Instructions for the task: Copy all of the data below without altering a single line.

Stored dataset items:
--------------------------------------------------

Lemma onRequest_filtered request : Emits Filtered (onRequest request).
Proof.
  intros b. unfold Filtered.
  destruct (onRequest_decides request b) as [a [-> Ha]].
  now constructor.
Qed.

Lemma getPageContent_filtered pp url : Emits Filtered (getPageContent pp url).
Proof.
  apply emits_getPageContent; try (intros; now constructor).
  - exact Filtered_app.
  - intros [] ok; try exact I; now constructor.
  - exact onRequest_filtered.
Qed.

(** C6: every intercepted request is settled by the ordered rules of the
    filter.  The listener, run on any request from any state, makes exactly
    one interception call, and its action is the one the rules give: abort
    when the address has a match of the init-script pattern; otherwise
    abort when it contains one of the tracking domains; otherwise continue,
    with no override.  Every interception made in the course of a fetch
    obeys the same rules. *)
Theorem interception_follows_ordered_rules pp url b0 request b :
  (exists a,
      interceptions (events (onRequest request b)) = [(request, a)]
      /\ Decision (req_url request) a)
  /\ Filtered (events (getPageContent pp url b0)).
Proof.
  split; [apply onRequest_decides | apply getPageContent_filtered].
Qed.

(** C10: the decision is a function of the request address alone.  For two
    requests with the same address, whatever their method or resource type
    and whatever the state of the service, the listener takes exactly one
    action each time and it is the same action. *)
Theorem interception_depends_on_url_only r1 r2 b1 b2 :
  req_url r1 = req_url r2 ->
  exists a,
    interceptions (events (onRequest r1 b1)) = [(r1, a)]
    /\ interceptions (events (onRequest r2 b2)) = [(r2, a)].
Proof.
  intros Hurl.
  destruct (onRequest_decides r1 b1) as [a1 [H1 D1]].
  destruct (onRequest_decides r2 b2) as [a2 [H2 D2]].
  rewrite <- Hurl in D2.
  rewrite (Decision_functional _ _ _ D2 D1) in H2.
  now exists a1.
Qed.

Lemma interception_depends_on_url_only_witness :
  req_url initScriptRequest = req_url initScriptBeacon
  /\ exists a,
       interceptions (events (onRequest initScriptRequest None))
       = [(initScriptRequest, a)]
       /\ interceptions (events (onRequest initScriptBeacon (Some 4%nat)))
          = [(initScriptBeacon, a)].
Proof.
  split; [reflexivity|].
  apply (interception_depends_on_url_only
           initScriptRequest initScriptBeacon None (Some 4%nat)).
  reflexivity.
Defined.

(** ** The shape of a fetch *)

Lemma getPageContent_unfold pp url b0 :
  getPageContent pp url b0 =
  let g := getBrowser pp b0 in
  match result g with
  | Throw e => {| result := Throw e; browserAfter := browserAfter g; events := events g |}
  | Ok browser =>
      match createBrowserContext pp with
      | Throw e =>
          {| result := Throw e; browserAfter := browserAfter g;
             events := events g ++ [Invoked (CreateBrowserContext browser) false] |}
      | Ok context =>
          match newPage pp with
          | Throw e =>
              {| result := Throw e; browserAfter := browserAfter g;
                 events := events g ++ [Invoked (CreateBrowserContext browser) true]
                                    ++ [Invoked (NewPage context) false] |}
          | Ok page =>
              let t := tryCatchFinally (fetchPage pp page url) (onError pp url)
                         (await (PageClose page) (close pp)) (browserAfter g) in
              {| result := result t; browserAfter := browserAfter t;
                 events := events g ++ [Invoked (CreateBrowserContext browser) true]
                                    ++ [Invoked (NewPage context) true] ++ events t |}
          end
      end
  end.
Proof.
  unfold getPageContent. remember (getBrowser pp) as g. unfold bind. cbn zeta.
  destruct (result (g b0)); [|reflexivity].
  unfold await; cbn [result browserAfter events].
  destruct (createBrowserContext pp); [|reflexivity]. cbn [resolved].
  destruct (newPage pp); reflexivity.
Qed.

Lemma guarded_result {A} (body : M A) handler c (o : Outcome unit) b :
  result (tryCatchFinally body handler (await c o) b) =
  match o with
  | Throw e => Throw e
  | Ok _ =>
      match result (body b) with
      | Ok a => Ok a
      | Throw e => result (handler e (browserAfter (body b)))
      end
  end.
Proof.
  unfold tryCatchFinally, await. cbn [result].
  destruct o; [|reflexivity]. now destruct (result (body b)) eqn:E.
Qed.

Lemma guarded_events {A} (body : M A) handler c (o : Outcome unit) b :
  events (tryCatchFinally body handler (await c o) b) =
  (match result (body b) with
   | Ok _ => events (body b)
   | Throw e => events (body b) ++ events (handler e (browserAfter (body b)))
   end ++ [Invoked c (resolved o)])%list.
Proof.
  unfold tryCatchFinally, await. cbn [events].
  now destruct (result (body b)).
Qed.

--------------------------------------------------

Your solution:
Lemma onRequest_filtered request : Emits Filtered (onRequest request).
Proof.
  intros b. unfold Filtered.
  destruct (onRequest_decides request b) as [a [-> Ha]].
  now constructor.
Qed.

Lemma getPageContent_filtered pp url : Emits Filtered (getPageContent pp url).
Proof.
  apply emits_getPageContent; try (intros; now constructor).
  - exact Filtered_app.
  - intros [] ok; try exact I; now constructor.
  - exact onRequest_filtered.
Qed.

(** C6: every intercepted request is settled by the ordered rules of the
    filter.  The listener, run on any request from any state, makes exactly
    one interception call, and its action is the one the rules give: abort
    when the address has a match of the init-script pattern; otherwise
    abort when it contains one of the tracking domains; otherwise continue,
    with no override.  Every interception made in the course of a fetch
    obeys the same rules. *)
Theorem interception_follows_ordered_rules pp url b0 request b :
  (exists a,
      interceptions (events (onRequest request b)) = [(request, a)]
      /\ Decision (req_url request) a)
  /\ Filtered (events (getPageContent pp url b0)).
Proof.
  split; [apply onRequest_decides | apply getPageContent_filtered].
Qed.

(** C10: the decision is a function of the request address alone.  For two
    requests with the same address, whatever their method or resource type
    and whatever the state of the service, the listener takes exactly one
    action each time and it is the same action. *)
Theorem interception_depends_on_url_only r1 r2 b1 b2 :
  req_url r1 = req_url r2 ->
  exists a,
    interceptions (events (onRequest r1 b1)) = [(r1, a)]
    /\ interceptions (events (onRequest r2 b2)) = [(r2, a)].
Proof.
  intros Hurl.
  destruct (onRequest_decides r1 b1) as [a1 [H1 D1]].
  destruct (onRequest_decides r2 b2) as [a2 [H2 D2]].
  rewrite <- Hurl in D2.
  rewrite (Decision_functional _ _ _ D2 D1) in H2.
  now exists a1.
Qed.

Lemma interception_depends_on_url_only_witness :
  req_url initScriptRequest = req_url initScriptBeacon
  /\ exists a,
       interceptions (events (onRequest initScriptRequest None))
       = [(initScriptRequest, a)]
       /\ interceptions (events (onRequest initScriptBeacon (Some 4%nat)))
          = [(initScriptBeacon, a)].
Proof.
  split; [reflexivity|].
  apply (interception_depends_on_url_only
           initScriptRequest initScriptBeacon None (Some 4%nat)).
  reflexivity.
Defined.

(** ** The shape of a fetch *)

Lemma getPageContent_unfold pp url b0 :
  getPageContent pp url b0 =
  let g := getBrowser pp b0 in
  match result g with
  | Throw e => {| result := Throw e; browserAfter := browserAfter g; events := events g |}
  | Ok browser =>
      match createBrowserContext pp with
      | Throw e =>
          {| result := Throw e; browserAfter := browserAfter g;
             events := events g ++ [Invoked (CreateBrowserContext browser) false] |}
      | Ok context =>
          match newPage pp with
          | Throw e =>
              {| result := Throw e; browserAfter := browserAfter g;
                 events := events g ++ [Invoked (CreateBrowserContext browser) true]
                                    ++ [Invoked (NewPage context) false] |}
          | Ok page =>
              let t := tryCatchFinally (fetchPage pp page url) (onError pp url)
                         (await (PageClose page) (close pp)) (browserAfter g) in
              {| result := result t; browserAfter := browserAfter t;
                 events := events g ++ [Invoked (CreateBrowserContext browser) true]
                                    ++ [Invoked (NewPage context) true] ++ events t |}
          end
      end
  end.
Proof.
  unfold getPageContent. remember (getBrowser pp) as g. unfold bind. cbn zeta.
  destruct (result (g b0)); [|reflexivity].
  unfold await; cbn [result browserAfter events].
  destruct (createBrowserContext pp); [|reflexivity]. cbn [resolved].
  destruct (newPage pp); reflexivity.
Qed.

Lemma guarded_result {A} (body : M A) handler c (o : Outcome unit) b :
  result (tryCatchFinally body handler (await c o) b) =
  match o with
  | Throw e => Throw e
  | Ok _ =>
      match result (body b) with
      | Ok a => Ok a
      | Throw e => result (handler e (browserAfter (body b)))
      end
  end.
Proof.
  unfold tryCatchFinally, await. cbn [result].
  destruct o; [|reflexivity]. now destruct (result (body b)) eqn:E.
Qed.

Lemma guarded_events {A} (body : M A) handler c (o : Outcome unit) b :
  events (tryCatchFinally body handler (await c o) b) =
  (match result (body b) with
   | Ok _ => events (body b)
   | Throw e => events (body b) ++ events (handler e (browserAfter (body b)))
   end ++ [Invoked c (resolved o)])%list.
Proof.
  unfold tryCatchFinally, await. cbn [events].
  now destruct (result (body b)).
Qed.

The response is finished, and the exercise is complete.